Exercises experts recommend after 40
Fitness experts and research referenced in the report identified several exercises that may help support both muscle and bone health after 40 by placing controlled stress on major bones and muscle groups.
Recommended exercises include:
Squats and leg presses to strengthen the lower body and improve bone density in the hips and spine
Deadlifts and hip hinge movements to support the lumbar spine
Overhead presses to strengthen the upper body and load the thoracic spine
Rows and pulling exercises to improve posture and reduce the risk of falls
Weighted carries and step-ups to enhance balance and functional strength
The report stated that even two to three resistance training sessions per week using weights, resistance bands or bodyweight exercises may produce measurable improvements over time.
Nutrition and recovery remain important
Experts stressed that exercise alone is not enough. Protein intake, hydration, calcium and vitamin D continue to play important roles in maintaining muscle and bone health.
The report described muscle as “protein-hungry tissue,” noting that bones also require proper nutrients alongside mechanical loading from exercise.
Research referenced in the article found that while resistance training improved bone mineral density in key areas such as the lumbar spine and hips, long-term consistency was necessary to see meaningful results.

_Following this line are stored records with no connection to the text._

(* ===== verification/SwapExecTheorems.v ===== *)
(** * The durable swap execution: guarantees

    The authority to broadcast the second lock dies with any change of the
    execution, what an operation returned is what a later load returns, the
    preimage is in the wallet before the redemption is journaled. *)

From Stdlib Require Import Strings.Byte.
From S2P Require Import Prelude Types Codec Store Swap SwapProofs SwapTheorems Terms TermsTheorems.
From S2P Require Import SwapExec SwapExecProofs StoreTheorems.

#[local] Arguments str_bytes : simpl never.
#[local] Arguments second_funding_authorization_entity_id : simpl never.
#[local] Arguments shakescape_execution_workflow_id : simpl never.
#[local] Arguments shakescape_observed_preimage_id : simpl never.
#[local] Arguments load_entity : simpl never.
#[local] Arguments save_workflow_with_entity_batch : simpl never.

Section Guarantees.
Context {senv : StoreEnv} {slaws : StoreEnvLaws} {env : TermsEnv}.
Context {session_codec : JsonCodec SwapSession} {session_laws : JsonLaws SwapSession}.
Context {auth_codec : JsonCodec PersistedSecondFundingAuthorization}.

(** ** Loading *)

Lemma load_workflow_rev {T} `{JsonCodec T} st id (stored : StoredWorkflow T) :
  load_workflow st id = Ok (Some stored) -> workflow_rev st id = wf_revision stored /\ wf_id stored = id.
Proof.
  unfold load_workflow, workflow_rev. intros Hl. destruct (unlocked st); [|done].
  destruct (workflows st !! id) as [row|]; [|done]. by run_in Hl.
Qed.

Lemma load_known_ok st network sid s :
  load_known st network sid = Ok s ->
  exists stored, load_workflow st (shakescape_execution_workflow_id sid) = Ok (Some stored) /\
    wf_state stored = s /\
    validate_shakescape_execution_record network sid (shakescape_execution_workflow_id sid) stored = Ok tt.
Proof.
  unfold load_known, load_shakescape_execution, validate_shakescape_execution, lift. intros H.
  destruct (load_workflow _ _) as [[stored|]|]; [|done..]. simpl in H. exists stored.
  destruct (validate_shakescape_execution_record _ _ _ _) as [[]|] eqn:Hv; [|done].
  simpl in H. by simplify_eq.
Qed.

Record valid_execution (network : NetworkBinding) (sid : bytes) (s : SwapSession) : Prop := {
  ve_id : sess_id s = sid;
  ve_revoked : first_funding_revoked s = true -> is_some (first_funding s) = true;
  ve_confirmed : forall g, first_funding_confirmed_generation s = Some g ->
    g <> 0 /\ g = first_funding_observation_generation s;
  ve_terms : exists terms hello, accepted_shakescape_terms s = Some terms /\
    hello_decode terms = Some hello /\ hello_encode hello = Some terms /\
    hello_swap_session_id hello = sid /\ verify_agreement hello network = true /\
    (forall a, second_funding_authorization s = Some a ->
       sess_state s = SecondFundingPending /\ second_module s = auth_module a /\
       first_funding s = Some (auth_first_funding a) /\ first_funding_revoked s = false /\
       first_funding_observation_generation s = auth_first_funding_observation_generation a /\
       first_funding_confirmed_generation s = Some (auth_first_funding_observation_generation a) /\
       second_funding s = None /\ all_zero (auth_id a) = false /\
       auth_expires_at_unix a <= header_expires_at hello);
}.

(** [validate_shakescape_execution_record] accepts exactly the rows that agree
    with their session and hold a valid execution. *)
Lemma validate_record_ok network sid wid stored :
  validate_shakescape_execution_record network sid wid stored = Ok tt ->
  wf_kind stored = WfAtomicSwap /\ wf_id stored = wid /\
  wf_revision stored = sess_revision (wf_state stored) /\
  wf_updated_at_unix stored = last_verified_at_unix (wf_state stored) /\
  valid_execution network sid (wf_state stored).
Proof.
  unfold validate_shakescape_execution_record. intros H.
  destruct (_ || _) eqn:Hb in H; [done|].
  do 6 (apply orb_false_elim in Hb as [Hb ?]). bool_prop.
  destruct (ok_or (accepted_shakescape_terms _) _) as [terms|] eqn:Ht; [|done].
  destruct (ok_or (hello_decode terms) _) as [hello|] eqn:Hd; [|done].
  destruct (_ || _) eqn:He in H; [done|]. destruct (is_some_and (second_funding_authorization _) _) eqn:Ha; [done|].
  bool_prop. split_and!; try done. split; try done.
  - intros Hr. destruct (first_funding (wf_state stored)); [done|].
    match goal with E : _ && _ = false |- _ => by rewrite Hr in E end.
  - intros g Hg. match goal with E : is_some_and (first_funding_confirmed_generation _) _ = false |- _ => rewrite Hg in E; simpl in E end.
    by bool_prop.
  - exists terms, hello. split_and!; try done. intros a Hsa. rewrite Hsa in Ha. simpl in Ha. by bool_prop.
Qed.

Lemma validate_record_accepts network sid wid s prepared :
  valid_execution network sid s ->
  validate_shakescape_execution_record network sid wid
    (mkWorkflow wid WfAtomicSwap (sess_revision s) s prepared (last_verified_at_unix s)) = Ok tt.
Proof.
  intros [Hid Hrev Hc (terms & hello & Ht & Hd & He & Hs & Hv & Ha)].
  unfold validate_shakescape_execution_record. simpl.
  rewrite !bool_decide_true by done. rewrite !N.eqb_refl. simpl.
  assert (first_funding_revoked s && is_none (first_funding s) = false) as ->.
  { destruct (first_funding_revoked s); [|done]. simpl. rewrite is_none_negb.
    by rewrite Hrev. }
  assert (is_some_and (first_funding_confirmed_generation s) (fun g => (g =? 0)
    || negb (g =? first_funding_observation_generation s)) = false) as ->.
  { destruct (first_funding_confirmed_generation s) as [g|]; [|done]. simpl.
    destruct (Hc g eq_refl) as [Hg ->]. rewrite N.eqb_refl, orb_false_r. by apply N.eqb_neq. }
  rewrite Ht. simpl. rewrite Hd. simpl. rewrite He, Hs, Hv, !bool_decide_true by done. simpl.
  destruct (second_funding_authorization s) as [a|]; [|done]. simpl.
  destruct (Ha a eq_refl) as (H1 & H2 & H3 & H4 & H5 & H6 & H7 & H8 & H9).
  rewrite H1, H2, H3, H4, H5, H6, H7, H8, !bool_decide_true by done. rewrite N.eqb_refl.
  apply N.ltb_ge in H9. simpl. by rewrite H9.
Qed.

(** What was journaled is what loads. *)
Lemma written_loads st id s' sid network k encoded st' now :
  id = shakescape_execution_workflow_id sid ->
  key st = Some k -> json_to_vec s' = Some encoded -> last_verified_at_unix s' = now ->
  workflow_written st st' k id WfAtomicSwap (sess_revision s') encoded
    (irreversible_state (sess_state s')) now ->
  valid_execution network sid s' -> load_known st' network sid = Ok s'.
Proof.
  intros -> Hk Hj <- Hw Hv. unfold load_known, load_shakescape_execution, validate_shakescape_execution.
  rewrite (load_written _ _ _ _ _ _ _ _ _ _ Hk Hj Hw). simpl.
  by rewrite validate_record_accepts.
Qed.

Lemma step_frame s ev now s' :
  step s ev now s' ->
  sess_id s' = sess_id s /\ accepted_shakescape_terms s' = accepted_shakescape_terms s /\
  last_verified_at_unix s' = now /\ hashlock s' = hashlock s.
Proof.
  intros (n & (s1 & next & H & ->)%transition_ok & _ & ->).
  apply arm_frame in H as (H1 & _ & _ & _ & _ & H3 & _ & _ & _ & H2).
  unfold finish. destruct s1; case_bool_decide; cbn in *; done.
Qed.

(** A valid execution stays valid under every step but the two the signed terms
    do not allow. *)
Lemma step_valid network sid s ev now s' :
  reachable s -> valid_execution network sid s -> step s ev now s' ->
  (forall e m, ev <> VerifiedEvidence.FirstFundingConfirmedAtGeneration e m 0) ->
  (forall a terms hello, ev = VerifiedEvidence.SecondFundingAuthorizationIssued a ->
     accepted_shakescape_terms s = Some terms -> hello_decode terms = Some hello ->
     auth_expires_at_unix a <= header_expires_at hello) ->
  valid_execution network sid s'.
Proof.
  intros Hr [Hid _ Hc (terms & hello & Ht & Hd & He & Hs & Hv & _)] Hstep Hgen Hexp.
  assert (Hr' : reachable s') by (by eapply reach_step).
  pose proof (reachable_inv _ Hr') as [_ Hc' Hrev' Ha'].
  destruct (step_frame _ _ _ _ Hstep) as (Hid' & Ht' & _ & _).
  split; [congruence|done| |].
  - intros g Hg. split; [|by destruct (Hc' g Hg)].
    destruct Hstep as (n & (s1 & next & H & ->)%transition_ok & _ & ->).
    destruct (arm_confirmed _ _ _ _ _ g H) as [(e & -> & _)|[Hg0 _]].
    + revert Hg. unfold finish. destruct s1; by case_bool_decide.
    + intros ->. by eapply Hgen.
    + by destruct (Hc g Hg0).
  - exists terms, hello. split_and!; try congruence. intros a Ha.
    destruct (Ha' a Ha). split_and!; try done.
    eapply Hexp; try done. eapply step_authorization; try done. exact (inv_authorization _ (reachable_inv _ Hr)).
Qed.

Lemma apply_in_loads st network sid s ev now st' s' :
  load_known st network sid = Ok s -> reachable s ->
  apply_in st (shakescape_execution_workflow_id sid) s ev now = (st', Ok s') ->
  (forall e m, ev <> VerifiedEvidence.FirstFundingConfirmedAtGeneration e m 0) ->
  (forall a terms hello, ev = VerifiedEvidence.SecondFundingAuthorizationIssued a ->
     accepted_shakescape_terms s = Some terms -> hello_decode terms = Some hello ->
     auth_expires_at_unix a <= header_expires_at hello) ->
  load_known st' network sid = Ok s' /\ sess_revision s' = sess_revision s + 1 /\
  step s ev now s'.
Proof.
  intros (stored & Hl & <- & Hv)%load_known_ok Hr Ha Hgen Hexp.
  apply validate_record_ok in Hv as (_ & _ & _ & _ & Hv).
  apply apply_in_ok in Ha as (Hstep & k & encoded & Hk & Hj & _ & Hw).
  split_and!; [|by apply step_revision in Hstep|done].
  destruct (step_frame _ _ _ _ Hstep) as (_ & _ & Hnow & _).
  refine (written_loads _ _ _ _ _ _ _ _ _ eq_refl Hk Hj Hnow Hw _). by eapply step_valid.
Qed.

(** C33: what an operation journaled is what the next load returns.  When a
    loaded execution of the wallet accepts evidence and the write succeeds, the
    execution loads back, after any restart, exactly as returned: the stored row
    passes every check of the loader.  Two kinds of evidence the loader would
    not accept back are excluded: a confirmation under generation zero, and an
    authorization that outlives the signed terms. *)
Theorem journaled_execution_loads st network sid s ev now st' s' :
  load_known st network sid = Ok s -> reachable s ->
  apply_in st (shakescape_execution_workflow_id sid) s ev now = (st', Ok s') ->
  (forall e m, ev <> VerifiedEvidence.FirstFundingConfirmedAtGeneration e m 0) ->
  (forall a terms hello, ev = VerifiedEvidence.SecondFundingAuthorizationIssued a ->
     accepted_shakescape_terms s = Some terms -> hello_decode terms = Some hello ->
     auth_expires_at_unix a <= header_expires_at hello) ->
  load_known st' network sid = Ok s' /\ sess_revision s' = sess_revision s + 1 /\
  step s ev now s'.
Proof. apply apply_in_loads. Qed.

(** The two stores are unlocked alike and hold the same row of a workflow. *)
Definition row_kept (id : bytes) (st st2 : WalletStore) : Prop :=
  key st2 = key st /\ database_id st2 = database_id st /\ workflows st2 !! id = workflows st !! id.

Lemma load_known_same st st2 network sid : row_kept (shakescape_execution_workflow_id sid) st st2 ->
  load_known st2 network sid = load_known st network sid.
Proof.
  intros (Hk & Hd & Hw). unfold load_known, load_shakescape_execution, load_workflow, unlocked, open_workflow.
  by rewrite Hk, Hd, Hw.
Qed.

Lemma written_refused st id s' sid network k encoded st' now :
  id = shakescape_execution_workflow_id sid ->
  key st = Some k -> json_to_vec s' = Some encoded ->
  first_funding_confirmed_generation s' = Some 0 ->
  workflow_written st st' k id WfAtomicSwap (sess_revision s') encoded
    (irreversible_state (sess_state s')) now ->
  forall st2, row_kept (shakescape_execution_workflow_id sid) st' st2 ->
  load_known st2 network sid = Err MarketError.ShakescapeDirectSwapConflict.
Proof.
  intros -> Hk Hj Hc Hw st2 Hs. rewrite (load_known_same _ _ _ _ Hs). unfold load_known, load_shakescape_execution, validate_shakescape_execution.
  rewrite (load_written _ _ _ _ _ _ _ _ _ _ Hk Hj Hw). simpl.
  unfold validate_shakescape_execution_record. simpl. rewrite Hc. simpl. by rewrite orb_true_r.
Qed.

(** A generation-scoped result of the first chain yields one piece of evidence. *)
Lemma funding_steps_at_generation s e g :
  observable_state (sess_state s) = true ->
  funding_steps s (first_module s) e (Some g) =
    Some [VerifiedEvidence.FirstFundingConfirmedAtGeneration e (first_module s) g].
Proof.
  intros Ho. unfold funding_steps, at_state. rewrite (bool_decide_true (first_module s = _)) by done. simpl.
  destruct (sess_state s); try done.
  by destruct (is_none (first_funding s)), (is_none (second_funding s)), (prefunding_failure s).
Qed.

(** C39: a confirmation under generation zero makes the execution unloadable.
    While no read of the first chain was ever begun the operation accepts a funding
    result for generation zero.  Unless it changes nothing, it journals it, and the
    loader refuses what was journaled as corrupt: at once, and in every later state
    of the unlocked store, until the row of this execution is written again. *)
Theorem generation_zero_unloadable st network sid funding now st' s' :
  apply_locally_verified_shakescape_funding_at_generation st network sid funding 0 now = (st', Ok s') ->
  st' = st \/
  first_funding_observation_generation s' = 0 /\ first_funding_confirmed_generation s' = Some 0 /\
  forall st2, row_kept (shakescape_execution_workflow_id sid) st' st2 ->
    load_known st2 network sid = Err MarketError.ShakescapeDirectSwapConflict.
Proof.
  unfold apply_locally_verified_shakescape_funding_at_generation,
    apply_locally_verified_shakescape_funding_inner. intros H.
  destruct (lift _) as [found|]; [|done]. destruct (ok_or found _) as [stored|]; [|done].
  destruct (_ || _) in H; [done|]. destruct (ok_or (accepted_shakescape_terms _) _) as [terms|]; [|done].
  destruct (ok_or (hello_decode terms) _) as [hello|]; [|done]. destruct (_ || _ || _) in H; [done|].
  destruct (verify_local_funding_against_shakescape_terms _ _); [|done]. simpl in H.
  set (s := wf_state stored) in *. set (e := funding_evidence_id funding) in *.
  destruct (_ || _) eqn:Hg in H; [done|]. bool_prop.
  destruct (negb _ && _) in H; [left; by simplify_eq|]. right.
  match goal with Hm : funding_module funding = _ |- _ => rewrite Hm in H end.
  rewrite funding_steps_at_generation in H by done. simpl in H.
  destruct (apply_in _ _ _ _ _) as [st1 [s1|]] eqn:Ha; simplify_eq/=.
  apply apply_in_ok in Ha as (Hstep & k & encoded & Hk & Hj & _ & Hw).
  destruct Hstep as (n & (s2 & next & H & ->)%transition_ok & _ & ->).
  pose proof (arm_at_generation_keeps _ _ _ _ _ _ _ H) as Ho. apply arm_at_generation in H as (_ & _ & _ & Hc).
  match type of Hw with workflow_written _ _ _ _ _ (sess_revision ?x) _ _ _ =>
    assert (first_funding_observation_generation x = 0 /\ first_funding_confirmed_generation x = Some 0) as [Ho' Hc']
      by (unfold finish; destruct s2; case_bool_decide; simpl in *; split; congruence) end.
  split_and!; [done|done|]. by eapply written_refused.
Qed.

Safe progression is key for beginners
For adults beginning strength training after 40, experts recommended focusing on proper form before increasing weight or intensity. Machine-based exercises and resistance bands may also provide safer alternatives for beginners or people with joint concerns.
The report advised individuals with uncontrolled hypertension, severe osteoporosis or recent fractures to seek medical clearance before starting intensive exercise programs.
Experts also encouraged people to track improvements in strength rather than focusing only on body weight, noting that measurable gains in muscle strength can occur even later in life with consistent training.